TASK TO COMPLETE: Every line below containing the word "lefts" should be found and copied.

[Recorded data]
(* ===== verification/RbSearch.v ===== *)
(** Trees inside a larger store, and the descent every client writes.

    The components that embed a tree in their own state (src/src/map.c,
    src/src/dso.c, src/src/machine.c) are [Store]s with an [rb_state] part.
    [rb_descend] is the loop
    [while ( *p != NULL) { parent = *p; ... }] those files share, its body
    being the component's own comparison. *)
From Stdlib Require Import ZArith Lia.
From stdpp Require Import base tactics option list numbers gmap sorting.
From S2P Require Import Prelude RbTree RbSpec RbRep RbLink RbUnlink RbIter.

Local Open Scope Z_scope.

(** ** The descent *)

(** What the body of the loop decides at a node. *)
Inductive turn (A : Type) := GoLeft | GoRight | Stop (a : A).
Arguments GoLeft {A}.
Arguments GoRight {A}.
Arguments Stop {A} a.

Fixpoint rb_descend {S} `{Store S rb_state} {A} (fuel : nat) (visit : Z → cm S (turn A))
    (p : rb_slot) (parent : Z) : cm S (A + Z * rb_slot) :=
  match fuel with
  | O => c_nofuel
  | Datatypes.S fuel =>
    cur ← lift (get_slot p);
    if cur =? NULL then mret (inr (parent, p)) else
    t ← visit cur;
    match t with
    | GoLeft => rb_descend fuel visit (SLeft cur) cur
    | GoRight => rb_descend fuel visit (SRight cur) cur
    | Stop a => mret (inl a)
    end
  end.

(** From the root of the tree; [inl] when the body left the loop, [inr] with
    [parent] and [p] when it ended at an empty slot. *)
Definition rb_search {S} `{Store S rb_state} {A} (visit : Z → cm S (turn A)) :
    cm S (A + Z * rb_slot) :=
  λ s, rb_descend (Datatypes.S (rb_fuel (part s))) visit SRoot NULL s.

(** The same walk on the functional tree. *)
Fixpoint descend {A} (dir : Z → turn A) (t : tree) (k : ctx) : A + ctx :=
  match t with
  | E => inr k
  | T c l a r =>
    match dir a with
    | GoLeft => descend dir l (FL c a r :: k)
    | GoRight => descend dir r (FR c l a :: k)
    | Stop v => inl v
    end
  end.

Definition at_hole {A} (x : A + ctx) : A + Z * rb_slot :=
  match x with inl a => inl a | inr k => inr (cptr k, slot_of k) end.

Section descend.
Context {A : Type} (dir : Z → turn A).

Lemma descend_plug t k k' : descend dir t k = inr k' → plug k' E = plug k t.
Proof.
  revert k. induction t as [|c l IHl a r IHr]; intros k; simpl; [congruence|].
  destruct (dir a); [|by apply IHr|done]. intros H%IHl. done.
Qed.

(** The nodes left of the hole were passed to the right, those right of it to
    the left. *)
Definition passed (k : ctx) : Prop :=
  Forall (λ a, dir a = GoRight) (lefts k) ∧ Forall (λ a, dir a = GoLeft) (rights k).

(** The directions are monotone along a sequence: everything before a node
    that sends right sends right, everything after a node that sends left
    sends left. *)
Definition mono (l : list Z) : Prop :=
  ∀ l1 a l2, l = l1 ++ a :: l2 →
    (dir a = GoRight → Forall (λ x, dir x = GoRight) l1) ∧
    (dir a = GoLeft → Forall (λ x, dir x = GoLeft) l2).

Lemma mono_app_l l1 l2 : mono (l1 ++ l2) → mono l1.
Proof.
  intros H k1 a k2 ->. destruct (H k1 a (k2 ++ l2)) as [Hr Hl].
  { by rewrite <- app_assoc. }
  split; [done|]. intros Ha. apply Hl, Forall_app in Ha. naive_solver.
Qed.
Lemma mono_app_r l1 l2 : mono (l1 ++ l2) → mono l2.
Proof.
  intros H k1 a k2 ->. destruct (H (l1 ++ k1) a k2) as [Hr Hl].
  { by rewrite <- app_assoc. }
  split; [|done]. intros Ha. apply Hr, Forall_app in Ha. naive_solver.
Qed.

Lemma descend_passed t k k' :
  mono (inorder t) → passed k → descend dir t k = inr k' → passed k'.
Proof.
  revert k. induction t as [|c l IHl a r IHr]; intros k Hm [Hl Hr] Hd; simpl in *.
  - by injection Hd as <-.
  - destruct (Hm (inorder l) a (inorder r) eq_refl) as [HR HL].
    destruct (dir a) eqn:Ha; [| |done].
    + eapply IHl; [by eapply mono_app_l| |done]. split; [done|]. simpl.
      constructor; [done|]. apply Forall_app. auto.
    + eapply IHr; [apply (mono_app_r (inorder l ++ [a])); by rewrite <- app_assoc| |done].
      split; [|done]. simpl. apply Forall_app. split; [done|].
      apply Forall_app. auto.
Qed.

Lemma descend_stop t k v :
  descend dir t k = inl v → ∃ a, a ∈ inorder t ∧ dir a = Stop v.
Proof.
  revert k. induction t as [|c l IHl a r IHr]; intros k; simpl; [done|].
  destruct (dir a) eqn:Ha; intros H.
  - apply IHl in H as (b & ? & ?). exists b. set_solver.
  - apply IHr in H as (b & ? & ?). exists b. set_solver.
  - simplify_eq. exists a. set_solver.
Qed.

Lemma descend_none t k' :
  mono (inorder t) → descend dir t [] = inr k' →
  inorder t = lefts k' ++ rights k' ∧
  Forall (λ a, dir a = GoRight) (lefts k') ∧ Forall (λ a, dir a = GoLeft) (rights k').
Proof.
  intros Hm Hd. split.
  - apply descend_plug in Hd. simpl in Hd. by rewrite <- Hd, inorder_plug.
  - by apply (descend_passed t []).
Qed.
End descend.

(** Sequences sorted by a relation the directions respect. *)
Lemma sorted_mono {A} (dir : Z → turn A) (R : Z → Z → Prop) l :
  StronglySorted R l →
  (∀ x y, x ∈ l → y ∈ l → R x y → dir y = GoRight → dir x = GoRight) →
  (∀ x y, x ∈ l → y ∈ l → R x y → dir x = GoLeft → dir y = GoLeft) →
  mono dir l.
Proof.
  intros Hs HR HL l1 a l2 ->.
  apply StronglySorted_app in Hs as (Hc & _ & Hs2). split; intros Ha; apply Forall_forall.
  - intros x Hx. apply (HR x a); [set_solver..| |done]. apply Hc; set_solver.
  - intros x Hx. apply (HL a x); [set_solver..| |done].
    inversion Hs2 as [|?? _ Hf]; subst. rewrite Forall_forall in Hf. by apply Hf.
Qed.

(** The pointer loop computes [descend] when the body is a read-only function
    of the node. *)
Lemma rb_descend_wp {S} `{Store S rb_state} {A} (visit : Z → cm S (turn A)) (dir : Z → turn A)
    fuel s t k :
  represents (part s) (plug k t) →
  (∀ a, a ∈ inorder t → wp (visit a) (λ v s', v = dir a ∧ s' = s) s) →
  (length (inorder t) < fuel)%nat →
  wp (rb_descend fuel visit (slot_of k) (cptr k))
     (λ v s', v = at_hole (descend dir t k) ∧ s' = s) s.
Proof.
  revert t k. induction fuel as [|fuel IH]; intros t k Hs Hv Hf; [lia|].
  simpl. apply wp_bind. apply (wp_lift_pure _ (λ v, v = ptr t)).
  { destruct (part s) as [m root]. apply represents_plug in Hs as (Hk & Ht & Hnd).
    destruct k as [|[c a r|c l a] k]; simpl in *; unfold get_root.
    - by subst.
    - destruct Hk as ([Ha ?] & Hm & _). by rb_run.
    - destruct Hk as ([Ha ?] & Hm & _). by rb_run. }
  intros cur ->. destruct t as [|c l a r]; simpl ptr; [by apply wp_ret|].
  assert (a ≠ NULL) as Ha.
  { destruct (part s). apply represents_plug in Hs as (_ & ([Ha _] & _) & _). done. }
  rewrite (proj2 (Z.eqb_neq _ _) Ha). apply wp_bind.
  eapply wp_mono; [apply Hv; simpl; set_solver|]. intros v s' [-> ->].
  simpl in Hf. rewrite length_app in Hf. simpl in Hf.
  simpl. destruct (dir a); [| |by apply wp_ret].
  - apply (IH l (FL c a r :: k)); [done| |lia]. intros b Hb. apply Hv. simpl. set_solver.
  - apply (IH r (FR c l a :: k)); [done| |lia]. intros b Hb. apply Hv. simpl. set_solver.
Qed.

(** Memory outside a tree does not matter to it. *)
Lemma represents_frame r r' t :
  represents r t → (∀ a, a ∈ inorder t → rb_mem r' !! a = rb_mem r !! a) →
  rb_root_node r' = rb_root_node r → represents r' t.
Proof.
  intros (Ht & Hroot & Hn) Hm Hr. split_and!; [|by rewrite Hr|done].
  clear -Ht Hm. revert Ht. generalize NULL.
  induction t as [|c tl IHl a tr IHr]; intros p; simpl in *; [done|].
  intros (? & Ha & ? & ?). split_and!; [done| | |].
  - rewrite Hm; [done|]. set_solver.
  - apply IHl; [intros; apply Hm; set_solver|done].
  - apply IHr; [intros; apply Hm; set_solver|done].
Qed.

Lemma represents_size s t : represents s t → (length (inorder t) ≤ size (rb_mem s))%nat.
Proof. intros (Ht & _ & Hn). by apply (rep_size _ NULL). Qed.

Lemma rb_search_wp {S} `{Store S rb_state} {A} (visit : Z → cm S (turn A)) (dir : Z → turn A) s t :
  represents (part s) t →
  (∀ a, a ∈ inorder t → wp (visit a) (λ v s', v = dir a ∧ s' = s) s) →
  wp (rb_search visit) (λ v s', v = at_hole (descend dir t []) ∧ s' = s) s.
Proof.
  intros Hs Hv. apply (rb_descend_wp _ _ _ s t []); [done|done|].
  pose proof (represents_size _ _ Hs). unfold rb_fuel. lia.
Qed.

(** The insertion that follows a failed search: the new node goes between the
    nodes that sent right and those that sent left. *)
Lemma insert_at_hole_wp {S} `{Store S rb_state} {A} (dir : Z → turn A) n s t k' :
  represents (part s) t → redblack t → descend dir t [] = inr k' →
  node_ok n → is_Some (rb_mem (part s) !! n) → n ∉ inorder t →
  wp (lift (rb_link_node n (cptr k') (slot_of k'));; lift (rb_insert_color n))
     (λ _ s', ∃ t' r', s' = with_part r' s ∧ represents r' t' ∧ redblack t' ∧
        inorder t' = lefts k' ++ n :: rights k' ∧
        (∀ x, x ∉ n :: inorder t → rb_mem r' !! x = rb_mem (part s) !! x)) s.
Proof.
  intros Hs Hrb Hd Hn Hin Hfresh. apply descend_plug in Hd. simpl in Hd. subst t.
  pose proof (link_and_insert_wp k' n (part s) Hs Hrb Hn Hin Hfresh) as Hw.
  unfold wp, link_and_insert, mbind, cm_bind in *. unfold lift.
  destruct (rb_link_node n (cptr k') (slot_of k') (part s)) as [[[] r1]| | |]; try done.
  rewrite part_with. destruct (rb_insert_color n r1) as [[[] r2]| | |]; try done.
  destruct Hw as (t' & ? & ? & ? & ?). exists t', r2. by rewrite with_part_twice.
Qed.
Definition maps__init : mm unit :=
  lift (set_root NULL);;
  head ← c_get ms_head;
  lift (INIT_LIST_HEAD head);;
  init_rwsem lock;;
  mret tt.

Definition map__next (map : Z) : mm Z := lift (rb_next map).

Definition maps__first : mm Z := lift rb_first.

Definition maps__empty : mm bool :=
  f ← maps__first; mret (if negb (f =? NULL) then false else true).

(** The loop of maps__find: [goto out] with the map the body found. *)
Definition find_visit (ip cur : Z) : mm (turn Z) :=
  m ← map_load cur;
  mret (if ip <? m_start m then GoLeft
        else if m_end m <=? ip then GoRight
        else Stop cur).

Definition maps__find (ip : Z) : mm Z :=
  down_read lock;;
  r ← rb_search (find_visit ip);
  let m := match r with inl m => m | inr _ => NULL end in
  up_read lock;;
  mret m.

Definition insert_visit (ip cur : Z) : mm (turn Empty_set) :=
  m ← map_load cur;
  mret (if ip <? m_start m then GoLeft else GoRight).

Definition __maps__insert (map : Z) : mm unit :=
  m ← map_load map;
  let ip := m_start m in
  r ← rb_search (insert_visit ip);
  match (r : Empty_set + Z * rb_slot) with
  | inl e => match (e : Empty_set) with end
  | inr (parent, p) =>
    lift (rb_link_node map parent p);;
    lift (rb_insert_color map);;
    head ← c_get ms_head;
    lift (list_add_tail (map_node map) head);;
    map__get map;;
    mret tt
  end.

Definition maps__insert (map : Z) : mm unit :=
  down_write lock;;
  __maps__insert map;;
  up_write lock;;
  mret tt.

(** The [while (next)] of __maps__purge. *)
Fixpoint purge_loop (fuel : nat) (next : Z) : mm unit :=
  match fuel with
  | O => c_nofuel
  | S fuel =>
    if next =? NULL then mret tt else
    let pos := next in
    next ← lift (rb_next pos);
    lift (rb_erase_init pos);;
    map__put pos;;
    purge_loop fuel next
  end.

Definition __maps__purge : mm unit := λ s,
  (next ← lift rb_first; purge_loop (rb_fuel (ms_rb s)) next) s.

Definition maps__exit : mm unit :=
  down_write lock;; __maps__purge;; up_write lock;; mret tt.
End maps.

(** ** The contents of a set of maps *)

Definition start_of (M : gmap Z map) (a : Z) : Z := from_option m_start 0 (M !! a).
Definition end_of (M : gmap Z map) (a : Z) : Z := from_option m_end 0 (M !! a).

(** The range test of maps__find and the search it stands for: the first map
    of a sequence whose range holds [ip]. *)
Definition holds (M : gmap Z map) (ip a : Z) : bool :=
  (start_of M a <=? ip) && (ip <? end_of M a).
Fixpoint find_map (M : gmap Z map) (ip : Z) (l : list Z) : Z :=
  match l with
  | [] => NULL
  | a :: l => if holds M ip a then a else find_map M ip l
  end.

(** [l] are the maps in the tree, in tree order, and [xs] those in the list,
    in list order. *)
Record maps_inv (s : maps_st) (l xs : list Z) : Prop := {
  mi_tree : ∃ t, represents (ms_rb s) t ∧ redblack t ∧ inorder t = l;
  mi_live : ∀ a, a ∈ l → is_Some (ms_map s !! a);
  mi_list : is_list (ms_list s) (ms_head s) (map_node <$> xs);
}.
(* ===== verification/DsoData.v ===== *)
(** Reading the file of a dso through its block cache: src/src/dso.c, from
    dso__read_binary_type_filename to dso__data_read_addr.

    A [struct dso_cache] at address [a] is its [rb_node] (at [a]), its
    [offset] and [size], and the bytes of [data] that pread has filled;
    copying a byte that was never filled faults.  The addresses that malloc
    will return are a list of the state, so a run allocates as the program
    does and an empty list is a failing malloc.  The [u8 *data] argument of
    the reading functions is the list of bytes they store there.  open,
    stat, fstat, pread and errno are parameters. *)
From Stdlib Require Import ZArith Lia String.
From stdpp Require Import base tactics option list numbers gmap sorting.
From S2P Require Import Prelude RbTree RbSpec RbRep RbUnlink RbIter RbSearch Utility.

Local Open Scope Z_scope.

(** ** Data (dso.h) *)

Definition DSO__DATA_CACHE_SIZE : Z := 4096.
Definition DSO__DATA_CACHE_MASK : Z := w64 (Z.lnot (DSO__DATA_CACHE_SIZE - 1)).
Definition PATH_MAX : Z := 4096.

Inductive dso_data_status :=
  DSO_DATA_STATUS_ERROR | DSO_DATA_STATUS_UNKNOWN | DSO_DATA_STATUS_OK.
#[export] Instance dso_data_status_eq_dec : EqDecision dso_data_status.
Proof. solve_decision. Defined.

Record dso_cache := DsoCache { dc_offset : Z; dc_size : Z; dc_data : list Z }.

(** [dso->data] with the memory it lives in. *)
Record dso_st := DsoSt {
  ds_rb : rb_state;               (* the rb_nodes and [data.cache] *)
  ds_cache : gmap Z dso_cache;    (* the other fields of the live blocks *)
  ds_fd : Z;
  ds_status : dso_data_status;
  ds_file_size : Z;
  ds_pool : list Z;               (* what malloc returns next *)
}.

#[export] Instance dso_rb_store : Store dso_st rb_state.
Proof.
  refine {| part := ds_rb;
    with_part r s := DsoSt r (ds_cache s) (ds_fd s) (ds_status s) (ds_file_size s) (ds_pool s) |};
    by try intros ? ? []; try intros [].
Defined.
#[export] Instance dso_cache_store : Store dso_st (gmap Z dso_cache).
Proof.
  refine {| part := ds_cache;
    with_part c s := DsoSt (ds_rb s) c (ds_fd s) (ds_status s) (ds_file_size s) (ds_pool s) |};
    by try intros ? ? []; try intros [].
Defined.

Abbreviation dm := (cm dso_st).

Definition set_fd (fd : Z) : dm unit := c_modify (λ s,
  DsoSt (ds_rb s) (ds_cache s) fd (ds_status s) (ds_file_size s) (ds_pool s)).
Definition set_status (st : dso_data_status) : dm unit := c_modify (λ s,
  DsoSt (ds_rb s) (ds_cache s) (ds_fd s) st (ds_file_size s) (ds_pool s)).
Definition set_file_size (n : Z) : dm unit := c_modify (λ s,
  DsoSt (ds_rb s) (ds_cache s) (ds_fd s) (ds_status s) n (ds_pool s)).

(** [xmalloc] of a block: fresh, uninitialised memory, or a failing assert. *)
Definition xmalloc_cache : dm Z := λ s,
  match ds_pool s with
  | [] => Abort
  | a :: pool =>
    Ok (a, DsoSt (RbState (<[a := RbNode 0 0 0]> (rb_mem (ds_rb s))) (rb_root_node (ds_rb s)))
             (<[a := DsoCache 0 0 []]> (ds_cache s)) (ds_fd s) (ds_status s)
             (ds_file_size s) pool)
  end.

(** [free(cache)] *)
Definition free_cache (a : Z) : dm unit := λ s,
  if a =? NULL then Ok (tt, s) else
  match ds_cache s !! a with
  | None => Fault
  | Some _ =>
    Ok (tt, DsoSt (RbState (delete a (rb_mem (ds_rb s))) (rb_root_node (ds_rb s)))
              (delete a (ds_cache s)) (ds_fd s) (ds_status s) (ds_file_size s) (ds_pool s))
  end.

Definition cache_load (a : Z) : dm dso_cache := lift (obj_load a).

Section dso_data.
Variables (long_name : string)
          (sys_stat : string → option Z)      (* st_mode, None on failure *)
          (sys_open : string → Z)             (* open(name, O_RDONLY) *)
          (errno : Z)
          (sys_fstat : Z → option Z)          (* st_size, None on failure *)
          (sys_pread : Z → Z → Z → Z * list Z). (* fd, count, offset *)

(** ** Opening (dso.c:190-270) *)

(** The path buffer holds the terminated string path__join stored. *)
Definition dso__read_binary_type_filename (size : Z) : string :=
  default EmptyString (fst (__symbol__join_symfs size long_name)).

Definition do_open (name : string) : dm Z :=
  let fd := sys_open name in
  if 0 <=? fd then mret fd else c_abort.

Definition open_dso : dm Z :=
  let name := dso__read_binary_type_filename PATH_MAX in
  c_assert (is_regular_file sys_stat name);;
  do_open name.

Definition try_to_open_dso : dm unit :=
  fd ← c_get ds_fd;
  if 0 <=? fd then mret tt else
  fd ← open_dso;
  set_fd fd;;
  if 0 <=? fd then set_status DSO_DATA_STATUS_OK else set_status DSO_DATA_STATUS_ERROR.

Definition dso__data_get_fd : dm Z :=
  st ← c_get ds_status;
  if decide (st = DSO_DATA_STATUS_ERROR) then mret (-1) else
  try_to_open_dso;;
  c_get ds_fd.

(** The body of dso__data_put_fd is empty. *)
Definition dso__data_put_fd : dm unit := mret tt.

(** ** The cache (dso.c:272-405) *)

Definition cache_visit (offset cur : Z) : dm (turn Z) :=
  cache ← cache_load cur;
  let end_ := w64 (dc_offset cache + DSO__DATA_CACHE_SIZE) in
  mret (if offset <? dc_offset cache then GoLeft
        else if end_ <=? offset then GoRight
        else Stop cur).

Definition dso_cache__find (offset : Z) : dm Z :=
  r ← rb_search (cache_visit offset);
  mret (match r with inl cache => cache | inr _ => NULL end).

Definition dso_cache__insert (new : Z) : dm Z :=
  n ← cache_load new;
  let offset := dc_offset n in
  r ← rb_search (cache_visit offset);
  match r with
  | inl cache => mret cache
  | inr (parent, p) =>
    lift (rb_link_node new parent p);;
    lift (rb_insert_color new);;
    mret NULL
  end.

TASK RESPONSE:
  Forall (λ a, dir a = GoRight) (lefts k) ∧ Forall (λ a, dir a = GoLeft) (rights k).
  inorder t = lefts k' ++ rights k' ∧
  Forall (λ a, dir a = GoRight) (lefts k') ∧ Forall (λ a, dir a = GoLeft) (rights k').
        inorder t' = lefts k' ++ n :: rights k' ∧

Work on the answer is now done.